Leitsatz (amtlich)

Bei einem niedrigeren Grad der Alkoholisierung (hier 0,41 mg/l) müssen die Urteilsgründe die als Anzeichen einer Fahrunsicherheit gewerteten Fahrfehler oder Auffälligkeiten nicht nur im Einzelnen näher feststellen, sondern auch deutlich machen, weshalb sie als alkoholbedingt eingestuft worden sind. Dies gilt insbesondere, wenn es sich um Fahrfehler handelt, die häufig auch nicht alkoholisierten Kraftfahrern unterlaufen.

 

Verfahrensgang

LG Berlin (Entscheidung vom 11.09.2006; Aktenzeichen (569) 95 Ns/3041 PLs 534/06 Ve (135/06))

 

Tenor

Auf die Revision des Angeklagten wird das Urteil des Landgerichts Berlin vom 11. September 2006 mit den Feststellungen aufgehoben.

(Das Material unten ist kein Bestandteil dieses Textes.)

(* ===== verification/Replicas.v ===== *)
(** * The replica counts: parts 5 and 5b of ReconcileOnce

    The repairs and the prunings of one pass, deployment by deployment. *)

From stdpp Require Import base option gmap strings list pretty.
From Stdlib Require Import ZArith Lia.
From S2P Require Import Prelude GoLib GoFloat PtrStore Workers Scheduler LoadBalancer Discovery HA Deployments Fleet Platform Service ServiceFacts Lifecycle Scaling Demo ServiceTheorems Diff Repair Draining Reconcile.

(** How many of the instances are of deployment [d]. *)
Definition num (d : string) (l : list DesiredInstance) : Z :=
  Z.of_nat (length (base.filter (λ x, di_DeploymentID x = d) l)).

Lemma num_nil d : num d [] = 0.
Proof. done. Qed.

Lemma num_cons d x l : num d (x :: l) = (if decide (di_DeploymentID x = d) then 1 else 0) + num d l.
Proof. unfold num. rewrite filter_cons. case_decide; cbn [length]; lia. Qed.

Lemma num_app d l l' : num d (l ++ l') = num d l + num d l'.
Proof. unfold num. rewrite filter_app, length_app. lia. Qed.

Lemma num_perm d l l' : l ≡ₚ l' → num d l = num d l'.
Proof. unfold num. by intros ->. Qed.

Lemma num_nonneg d l : 0 ≤ num d l.
Proof. unfold num. lia. Qed.

Lemma lookup_int_insert (m : gmap string Z) k v k' :
  lookup_int (<[k := v]> m) k' = if decide (k = k') then v else lookup_int m k'.
Proof. unfold lookup_int. rewrite lookup_insert. by case_decide. Qed.

Lemma count_matching_from l : ∀ m d,
  lookup_int (fold_left (λ m p, <[di_DeploymentID (mp_Desired p)
    := lookup_int m (di_DeploymentID (mp_Desired p)) + 1]> m) l m) d
  = lookup_int m d + num d (mp_Desired <$> l).
Proof.
  induction l as [|p l IH]; intros m d; cbn; [rewrite num_nil; lia|].
  rewrite IH, lookup_int_insert, num_cons. case_decide; [subst d|]; lia.
Qed.

Lemma count_matching_spec l d : lookup_int (count_matching l) d = num d (mp_Desired <$> l).
Proof. unfold count_matching. rewrite count_matching_from. unfold lookup_int. by rewrite lookup_empty. Qed.

Section replicas.
Context {DR IR WR F X : Type}.
Context {ent : Entropy} `{!DeploymentRepository DR, !InstanceRepository IR, !WorkerRepository WR}.
Context `{!WorkerClientFactory F, !Externals X} {uni : Unicode} {net : NetURL}.
Context {entl : EntropyLaws} `{!DeploymentStore DR, !InstanceStore IR, !WorkerRepositoryLaws WR}.
Implicit Types s : Sys DR IR WR F X.
Implicit Types t : RecSys DR IR WR F X.

Lemma wp_lift {A} (m : ST (Sys DR IR WR F X) A) (Q : A → RecSys DR IR WR F X → Prop) t :
  wp m (λ a y, Q a (t <| rc_sys := y |>)) (rc_sys t) → wp (lift m) Q t.
Proof. unfold wp, lift. by destruct (m (rc_sys t)). Qed.
(* ===== verification/Convergence.v ===== *)
(** * Convergence: what a pass of the reconciler does

    What no pass changes, and that a pass over a converged platform acts on
    nothing. *)

From stdpp Require Import base option gmap strings list pretty.
From Stdlib Require Import ZArith Lia.
From S2P Require Import Prelude GoLib GoFloat PtrStore Workers Scheduler LoadBalancer Discovery HA Deployments Fleet Platform Service ServiceFacts Lifecycle Scaling Demo ServiceTheorems Diff Repair Draining Reconcile Replicas.

(** ** A comparison that finds no difference *)

Section agreement.
Context {uni : Unicode}.

(** No two of the containers bear names of one instance. *)
Definition one_container_each (desired : list DesiredInstance) (observed : list ObservedContainer) : Prop :=
  ∀ i j o o' d, observed !! i = Some o → observed !! j = Some o' → d ∈ desired →
    names d (observed_key o) → names d (observed_key o') → i = j.

(** The containers are those of the instances. *)
Record agree (desired : list DesiredInstance) (observed : list ObservedContainer) : Prop := {
  ag_names : distinct_names desired;
  ag_one : one_container_each desired observed;
  ag_wanted : ∀ o, o ∈ observed →
    IsRunningState (oc_State o) = true ∧ ∃ d, d ∈ desired ∧ names d (observed_key o);
  ag_runs : ∀ d, d ∈ desired → ∃ o, o ∈ observed ∧ names d (observed_key o)
}.

Lemma distinct_names_perm l l' : l ≡ₚ l' → distinct_names l → distinct_names l'.
Proof.
  intros (_ & f & Hf & E)%symmetry%Permutation_inj H i j d e k Hi Hj Hd He. apply (inj f).
  rewrite E in Hi, Hj. by eapply H.
Qed.

Lemma one_container_perm desired desired' observed observed' :
  desired ≡ₚ desired' → observed ≡ₚ observed' →
  one_container_each desired observed → one_container_each desired' observed'.
Proof.
  intros Hd (_ & f & Hf & E)%symmetry%Permutation_inj H i j o o' d Hi Hj Hin Ho Ho'. apply (inj f).
  rewrite E in Hi, Hj. rewrite <- Hd in Hin. by eapply H.
Qed.

Lemma agree_perm desired desired' observed observed' :
  desired ≡ₚ desired' → observed ≡ₚ observed' → agree desired observed → agree desired' observed'.
Proof.
  intros Hd Ho [H1 H2 H3 H4]. split.
  - by eapply distinct_names_perm.
  - by eapply one_container_perm.
  - intros o. rewrite <- Ho. setoid_rewrite <- Hd. apply H3.
  - intros d. rewrite <- Hd. setoid_rewrite <- Ho. apply H4.
Qed.

(** An instance that is matched has a container among those seen. *)
Lemma matched_seen desired seen st i d :
  diff_inv desired seen st → ds_matched st !! i = Some true → desired !! i = Some d →
  ∃ o, o ∈ seen ∧ names d (observed_key o).
Proof.
  intros [H1 H2 H3 H4 H5] Hi Hd.
  assert (d ∈ select true (ds_matched st) desired) as Hs.
  { clear -Hi Hd. revert desired i Hi Hd. generalize (ds_matched st).
    intros flags. induction flags as [|f flags IH]; intros [|x l] [|i]; cbn; try done.
    - intros [= ->] [= ->]. left.
    - intros Hi Hd. specialize (IH l i Hi Hd). case_match; [by right|done]. }
  rewrite <- H3 in Hs. apply list_elem_of_fmap in Hs as (p & -> & Hp).
  rewrite Forall_forall in H4. destruct (H4 p Hp) as (_ & Hn & _).
  exists (mp_Observed p). split; [|done]. rewrite <- H2, elem_of_app. left. by apply list_elem_of_fmap_2.
Qed.

Lemma diff_no_extra desired observed : ∀ seen st,
  diff_inv desired seen st → ds_Extra st = [] →
  one_container_each desired (seen ++ observed) →
  (∀ o, o ∈ observed →
     IsRunningState (oc_State o) = true ∧ ∃ d, d ∈ desired ∧ names d (observed_key o)) →
  ds_Extra (fold_left (diff_step (index_desired 0 desired ∅) desired) observed st) = [].
Proof.
  induction observed as [|o observed IH]; intros seen st Hinv He Hone Hw; [done|]. cbn.
  destruct (Hw o) as (Hrun & d & Hd & Hn); [by left|].
  apply list_elem_of_lookup in Hd as [n Hd].
  destruct (index_desired_complete desired 0 ∅ (observed_key o) n d Hd Hn) as [idx Hidx].
  assert (lookup_desired (index_desired 0 desired ∅) o = Some idx) as El.
  { unfold lookup_desired. rewrite decide_False by apply Hn. done. }
  destruct (lookup_desired_range _ _ _ El) as (e & Hde & Hne).
  destruct (lookup_lt_is_Some_2 (ds_matched st) idx) as [m Hm].
  { rewrite (di_length _ _ _ Hinv). by eapply lookup_lt_Some. }
  pose proof (diff_inv_step desired seen st o Hinv) as Hinv'.
  assert (m = false) as ->.
  { destruct m; [|done]. destruct (matched_seen _ _ _ _ _ Hinv Hm Hde) as (o' & Ho' & Hn').
    apply list_elem_of_lookup in Ho' as [i Hi]. pose proof (lookup_lt_Some _ _ _ Hi).
    assert (i = length seen) as ->; [|lia].
    eapply (Hone i (length seen) o' o e); [by apply lookup_app_l_Some| |by eapply list_elem_of_lookup_2|done..].
    rewrite lookup_app_r, Nat.sub_diag by lia. done. }
  apply (IH (seen ++ [o])); [done| |by rewrite <- app_assoc|intros o' Ho'; apply Hw; by right].
  unfold diff_step. by rewrite El, Hm, Hde, Hrun.
Qed.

Die Sache wird zu neuer Verhandlung und Entscheidung - auch über die Kosten der Revision - an eine andere Strafklammer des Landgerichts zurückverwiesen.

 

Gründe

Das Amtsgericht Tiergarten in Berlin hat den Angeklagten am 3. Juli 2006 wegen fahrlässiger Trunkenheit im Verkehr zu einer Geldstrafe von 25 Tagessätzen zu je 20,00 Euro verurteilt, seine Fahrerlaubnis eingezogen und angeordnet, dass ihm vor Ablauf von 5 Monaten keine neue Fahrerlaubnis erteilt werden darf. Seine Berufung hat das Landgericht durch Urteil vom 11. September 2006 mit der Maßgabe verworfen, dass die Sperrfrist zur Wiedererteilung der Fahrerlaubnis auf 3 Monaten herabgesetzt wird. Mit seiner Revision beanstandet der Angeklagte das Verfahren und rügt die Verletzung sachlichen Rechts. Das Rechtsmittel hat (vorläufigen) Erfolg.

Die Verurteilung wegen fahrlässiger Trunkenheit ( § 316 StGB) kann keinen Bestand haben, weil die Beweiswürdigung, die der Annahme, der Angeklagte sei alkoholbedingt fahrunsicher gewesen, zugrunde liegt, unzureichend ist.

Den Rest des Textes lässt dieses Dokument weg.